FITTINGS: small red sandstone font, probably C17 re-discovered
C19; C19 pulpit; reredos 1876 by Douglas, made by Morris and
Co, with painting of Last Supper by Heaton, Butler and Bayne;
Lady chapel reredos in timber, Baroque, now 2-panel, formerly
wider, 1692; organ used at Queen Victoria's wedding then
brought to Chester, rebuilt 1901, in case by TM Lockwood 1895;
gates to Lady chapel C17, altered; aluminium figure of the
Virgin 1969 by Michael Murray; mace board listing mayors of
Chester 1529-1848.
MONUMENTS: include: to Diana Warburton 1693 by Edward Pearce,
with sculpted skeleton; Cecil Warburton 1729 with bust in
relief; effigies on floor of north aisle, Agnes de Ridlegh


1347, a C14 Knight and C14 priest; reputedly Irish Norse C11
cross-heads; in south aisle Anne Truslove 1833; Major J
Bedward Royle RWE, 1917; Matthew Anderton (Baroque plaque)
1693; Thomas Gamul 1677; Humphrey Phillips et al. 1662 & 1639;
Jane Brother 1666; Rev. William Richards 1837; John Bostock
1716; brass to Edmund Borlase 1682 Mary Townshend and son
George Crufts 1751; Robert Bulkeley 1679; Thos Hassall (C17);
John Powell, sexton, 1881; brass to Alice Wright 1906; John
Jones 1816 & Grace 1828 & Edward 1834; Katherine Wynne
(sculpted plaque) 1650. Edward Harbert 1691; on west wall of
nave Pryce Holland Williams 1892; Thos Hughes, Sheriff of
Chester, 1890; brass war memorial 1939-45, 13 names; George
Baxter 1890; Charlotte Morris 1850; H Trowbridge Moor 1857;
Thos Tolver 1829; painted alabaster armorial shields from tomb
of Alexander and Alice Looes, c1600. North aisle; Hannah
Aldersey 1718 & daughter Eliz.

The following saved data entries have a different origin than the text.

(* ===== verification/Main64Props.v ===== *)
(** The 64-bit monitor: its screen is a window on the text printed so far, a key
    does what the abstract monitor says, and the loop stays in its objects. *)
From Stdlib Require Import ZArith Lia Ascii String.
From stdpp Require Import base tactics option numbers list.
From S2P Require Import Prelude Buffer CString Console Command Ports Vga Terminal Input InputProps Devices.
From S2P Require Import DeviceSafe Settles.
From S2P Require Import Ramdisk RamdiskInv RamdiskPath RamdiskInit FsCmd FsSafe JavaClass Hjar Main64.
#[local] Open Scope Z_scope.

(** * The screen as a window on a tape *)

(** Everything printed, as cells: a new line fills the row with blanks; a
    backspace takes the last cell back, within its row. *)
Definition tape_putc (t : list Z) (c : Z) : list Z :=
  if c =? 10 then t ++ replicate (80 - length t mod 80) blank64
  else if c =? 8 then if (length t mod 80 =? 0)%nat then t else removelast t
  else t ++ [entry64 c].

Definition tape_puts (s t : list Z) : list Z := fold_left tape_putc s t.

(** The rows that have left the screen, and the 25 rows from there. *)
Definition gone (t : list Z) : nat := length t / 80 - 24.
Definition shown (k : nat) (t : list Z) : list Z :=
  drop (80 * k) t ++ replicate (2000 + 80 * k - length t) blank64.

Record screen_is (t : list Z) (s : monitor) : Prop := {
  si_cells : g_vga s = shown (gone t) t;
  si_row : g_row s = Z.of_nat (length t / 80 - gone t);
  si_col : g_col s = Z.of_nat (length t mod 80);
  si_devices : devices_ok (m_devices s) }.

(** The fields that printing leaves alone. *)
Definition frame (s : monitor) := (g_cpu s, m_kbd s, m_fs s, line s, len s).

(** [length t] by rows and columns. *)
Lemma tape_split (t : list Z) : exists r c, length t = (80 * r + c)%nat /\ (c < 80)%nat /\ (length t / 80 = r)%nat /\ (length t mod 80 = c)%nat.
Proof.
  exists (length t / 80)%nat, (length t mod 80)%nat. pose proof (Nat.div_mod_eq (length t) 80).
  pose proof (Nat.mod_upper_bound (length t) 80). lia.
Qed.

Lemma rows_of r c n : n = (80 * r + c)%nat -> (c < 80)%nat -> (n / 80 = r)%nat /\ (n mod 80 = c)%nat.
Proof.
  intros Hn Hc. split; [by rewrite (Nat.div_unique n 80 r c)|by rewrite (Nat.mod_unique n 80 r c)].
Qed.

Lemma shown_length k t : (80 * k <= length t <= 2000 + 80 * k)%nat -> length (shown k t) = 2000%nat.
Proof. intros H. unfold shown. rewrite length_app, length_drop, length_replicate. lia. Qed.

Lemma shown_put k t c : (80 * k <= length t < 2000 + 80 * k)%nat ->
  <[(length t - 80 * k)%nat := c]> (shown k t) = shown k (t ++ [c]).
Proof.
  intros H. unfold shown. rewrite insert_app_r_alt by (rewrite length_drop; lia). rewrite length_drop, length_app.
  replace (length t - 80 * k - (length t - 80 * k))%nat with 0%nat by lia. cbn [length].
  replace (2000 + 80 * k - length t)%nat with (S (2000 + 80 * k - (length t + 1)))%nat by lia. cbn [replicate insert list_insert].
  rewrite drop_app_le by lia. by rewrite <- app_assoc.
Qed.

Lemma shown_blanks k t n : (80 * k <= length t)%nat -> (length t + n <= 2000 + 80 * k)%nat ->
  shown k (t ++ replicate n blank64) = shown k t.
Proof.
  intros H Hn. unfold shown. rewrite drop_app_le, <- app_assoc, <- replicate_add, length_app, length_replicate by lia.
  do 2 f_equal. lia.
Qed.

Lemma shown_back k t : (80 * k < length t <= 2000 + 80 * k)%nat ->
  <[(length t - 1 - 80 * k)%nat := blank64]> (shown k t) = shown k (removelast t).
Proof.
  intros H. destruct (exists_last (l := t)) as (t' & x & ->); [by intros ->; cbn in H; lia|].
  rewrite removelast_last. rewrite length_app in *. cbn [length] in *.
  rewrite <- (shown_put k t' x) by lia. replace (length t' + 1 - 1 - 80 * k)%nat with (length t' - 80 * k)%nat by lia.
  rewrite list_insert_insert_eq, shown_put by lia. change [blank64] with (replicate 1 blank64). rewrite shown_blanks by lia. done.
Qed.

(** Scrolling a full screen moves the window down a row. *)
Lemma shown_scroll k t : length t = (2000 + 80 * k)%nat ->
  drop 80 (shown k t) ++ replicate 80 blank64 = shown (S k) t.
Proof.
  intros H. unfold shown. rewrite H. replace (2000 + 80 * k - (2000 + 80 * k))%nat with 0%nat by lia.
  rewrite app_nil_r, drop_drop. f_equal; [f_equal; lia|f_equal; lia].
Qed.

(** The two steps of [vga_scroll_up]. *)
Lemma scroll_screen v : length v = 2000%nat ->
  scroll_rows (Z.to_nat (VGA_HEIGHT - 1)) 0 v = Ok (drop 80 v ++ drop 1920 v).
Proof.
  intros Hl. change 0 with (Z.of_nat 0). change (Z.to_nat (VGA_HEIGHT - 1)) with 24%nat.
  rewrite scroll_rows_spec by (done || lia). change (0 * 80)%nat with 0%nat. change ((0 + 1) * 80)%nat with 80%nat.
  change ((0 + 24) * 80)%nat with 1920%nat. change (24 * 80)%nat with 1920%nat.
  by rewrite take_0, (take_ge (drop 80 _)) by (rewrite length_drop; lia).
Qed.

Lemma clear_row v b : length v = 2000%nat ->
  blit (drop 80 v ++ drop 1920 v) ((VGA_HEIGHT - 1) * VGA_WIDTH) (replicate (Z.to_nat VGA_WIDTH) b) =
  Ok (drop 80 v ++ replicate 80 b).
Proof.
  intros Hl. change ((VGA_HEIGHT - 1) * VGA_WIDTH) with 1920. change (Z.to_nat VGA_WIDTH) with 80%nat.
  pose proof (blit_app (drop 80 v) (drop 1920 v) [] 1920 (replicate 80 b)) as E. rewrite !app_nil_r in E.
  apply E; rewrite ?length_drop, ?length_replicate; lia.
Qed.

Section screen.
Context `{Hardware}.

(** [m] has a result, whatever the serial port answers, and ends in [Q]. *)
Definition does {A} (m : M monitor A) (Q : A -> monitor * list io_event -> Prop) (st : monitor * list io_event) : Prop :=
  succeeds (m st) (fun r => Q r.1 r.2).

Lemma does_bind {A B} (m : M monitor A) (f : A -> M monitor B) Q st :
  does m (fun a st' => does (f a) Q st') st -> does (m ≫= f) Q st.
Proof. intros ([a st'] & E & H'). unfold does, mbind, M_bind. by rewrite E. Qed.

Lemma does_mono {A} (m : M monitor A) (P Q : A -> monitor * list io_event -> Prop) st :
  does m P st -> (forall a st', P a st' -> Q a st') -> does m Q st.
Proof. intros (r & E & H') HQ. exists r. auto. Qed.

Lemma does_ret {A} (a : A) (Q : A -> monitor * list io_event -> Prop) st : Q a st -> does (mret a) Q st.
Proof. intros. by exists (a, st). Qed.

(** What printing does to a state. *)
Definition prints (m : M monitor unit) (f : list Z -> list Z) : Prop :=
  forall t st, screen_is t (fst st) ->
    does m (fun _ st' => screen_is (f t) (fst st') /\ frame (fst st') = frame (fst st)) st.

Lemma on_serial_ok {A} (m : M devices A) (P : A -> Prop) Q st : settles m -> mkeeps devices_ok m P ->
  devices_ok (m_devices (fst st)) ->
  (forall a d tr, devices_ok d -> P a -> Q a (set_m_devices d (fst st), tr)) -> does (on_serial m) Q st.
Proof.
  intros Hs Hm Hd HQ. destruct st as [s tr]. pose proof (Hm (m_devices s, tr) Hd) as Hwp. pose proof (Hs (m_devices s, tr)) as Hn.
  unfold wp, does, on_serial in *. destruct (m (m_devices s, tr)) as [[a [d tr']]|[]]; try done.
  destruct Hwp as [H1 H2]. eexists. split; [done|]. by apply HQ.
Qed.

Lemma sync_ok (Q : unit -> monitor * list io_event -> Prop) st :
  (forall tr, Q tt (fst st, tr)) -> does vga_sync_cursor Q st.
Proof.
  destruct st as [s tr]. intros HQ. unfold does, vga_sync_cursor, mbind, M_bind, Ports.get, outb, port_out. cbn [fst snd].
  eexists. split; [reflexivity|]. apply HQ.
Qed.

Lemma put_entry_ok row col c new_col (Q : unit -> monitor * list io_event -> Prop) st :
  0 <= row * 80 + col < Z.of_nat (length (g_vga (fst st))) ->
  Q tt (Main64.set_screen (<[Z.to_nat (row * 80 + col) := entry64 c]> (g_vga (fst st))) row new_col (fst st), snd st) ->
  does (put_entry row col c new_col) Q st.
Proof.
  intros Hp HQ. unfold put_entry, does, mbind, M_bind, Ports.get, lift, modify. cbn [fst snd].
  unfold VGA_WIDTH. rewrite blit_one by done. cbn [fst snd]. eexists. by split.
Qed.

(** A complete row: the cursor goes to the next one, over a scroll if need be. *)
Lemma next_row_ok k r t (Q : unit -> monitor * list io_event -> Prop) st :
  length t = (80 * (k + r + 1))%nat -> (r < 25)%nat -> (k = 0 \/ r = 24)%nat ->
  g_vga (fst st) = shown k t -> g_row (fst st) = Z.of_nat r ->
  devices_ok (m_devices (fst st)) ->
  (forall s, screen_is t s -> frame s = frame (fst st) -> Q tt (s, snd st)) ->
  does next_row Q st.
Proof.
  intros Hl Hr Hk Hv Hrow Hd HQ. destruct st as [s tr]. cbn [fst snd] in *. unfold next_row, does, mbind, M_bind, Ports.get, modify.
  cbn [fst snd]. rewrite Hrow. rewrite Z.geb_leb. change VGA_HEIGHT with 25.
  assert (Hlen : length (shown k t) = 2000%nat) by (apply shown_length; lia).
  destruct (rows_of (k + r + 1) 0 (length t) ltac:(lia) ltac:(lia)) as [Ed Em].
  destruct (Z.leb_spec 25 (Z.of_nat r + 1)) as [Hfull|Hroom].
  - unfold vga_scroll_up, mbind, M_bind, Ports.get, lift, modify. cbn [fst snd g_vga Main64.set_screen].
    rewrite Hv, scroll_screen by done. cbn [fst snd]. rewrite clear_row by done. cbn [fst snd]. rewrite shown_scroll by lia.
    eexists. split; [reflexivity|]. apply HQ; [|done].
    assert (gone t = S k) as Eg by (unfold gone; lia).
    split; cbn [g_vga g_row g_col m_devices Main64.set_screen]; rewrite ?Eg, ?Ed, ?Em; [done|change VGA_HEIGHT with 25; lia|lia|done].
  - eexists. split; [reflexivity|]. apply HQ; [|done]. assert (gone t = k) as Eg by (unfold gone; lia).
    split; cbn [g_vga g_row g_col m_devices Main64.set_screen]; rewrite ?Eg, ?Ed, ?Em; [done|lia|lia|done].
Qed.

(** A text that ends within the row [r] of the window. *)
Lemma inside t k r c s : length t = (80 * (k + r) + c)%nat -> (c < 80)%nat -> (r < 25)%nat -> (k = 0 \/ r = 24)%nat ->
  g_vga s = shown k t -> g_row s = Z.of_nat r -> g_col s = Z.of_nat c -> devices_ok (m_devices s) -> screen_is t s.
Proof.
  intros Hl Hc Hr Hk Hv Hrow Hcol Hd. destruct (rows_of (k + r) c (length t) Hl Hc) as [Ed Em].
  assert (gone t = k) as Eg by (unfold gone; lia). split; rewrite ?Eg, ?Ed, ?Em; [done|rewrite Hrow; lia|done|done].
Qed.

(** The window holds the end of the text, and the cursor is on it. *)
Lemma window t s : screen_is t s -> exists k r c,
  length t = (80 * (k + r) + c)%nat /\ (c < 80)%nat /\ (r < 25)%nat /\ (k = 0 \/ r = 24)%nat /\ gone t = k /\
  (length t mod 80 = c)%nat /\ g_vga s = shown k t /\ g_row s = Z.of_nat r /\ g_col s = Z.of_nat c /\ length (g_vga s) = 2000%nat.
Proof.
  intros [Hv Hr Hc _]. destruct (tape_split t) as (R & c & Hl & Hlt & Ed & Em).
  exists (gone t), (R - gone t)%nat, c. rewrite Hr, Hc, Ed, Em, Hv. assert (gone t = (R - 24)%nat) as Eg by (unfold gone; lia).
  rewrite Eg. rewrite shown_length by lia. repeat split; lia.
Qed.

Davies 1717; Giles 1720 &
Katherine Peacock 1721; Robert Barker Physician to Infirmary
1808; Arthur Forbes of County Meath 1788; Mary Drury 1895;
Benjamin Perryn & wife 1761 & 1781; Emily Marsden 1913; Edith
Howard Haswell et al, 1916; Sidney Lee 1785; Mary Ellen
Fleetwood 1905; Charles Falconer 1702 (?) William Falconer &
wife 1764; Meadows Frost 1883; Chas W Seller 1889; Margaret
Thomason 1807. In the Lady chapel Cornelius Hignett et al 1785
& 1735; Susannah Jane Scott wife of Rev.Samuel Cooper Scott
1909; two presently unidentified hatchments; armorial
paintings by the Randle Holme family.
HISTORICAL NOTE: St John Baptist is the best example of
C11-C12 church architecture in Cheshire, and of special
interest for the upward broadening and horizontal curves
observable in the stonework of the nave shown by WH Goodyear
in 1914 to have been intentional rather than accidental. The
church was remeasured by OJP Bott, F Harrison and SG Jardine
in 1990 confirming Goodyear's findings.
(Cheshire Sites and Monuments Record: Scheduled Ancient
Monuments Nos.1 to 29: 1989-1992: 3008/1/1; RIBA Journal:
Goodyear WH: St John Baptist Church, Chester: 25.7.1914;
Chester Diocese Parish Records: St John Baptist, Chester:
51/7).

Listing NGR: SJ4092366142


This List entry has been amended to add sources for War Memorials Online and the War Memorials Register. These sources were not used in the compilation of this List entry but are added here as a guide for further reading, 30 October 2017.

This text is from the original listing, and may not necessarily reflect the current setting of the building.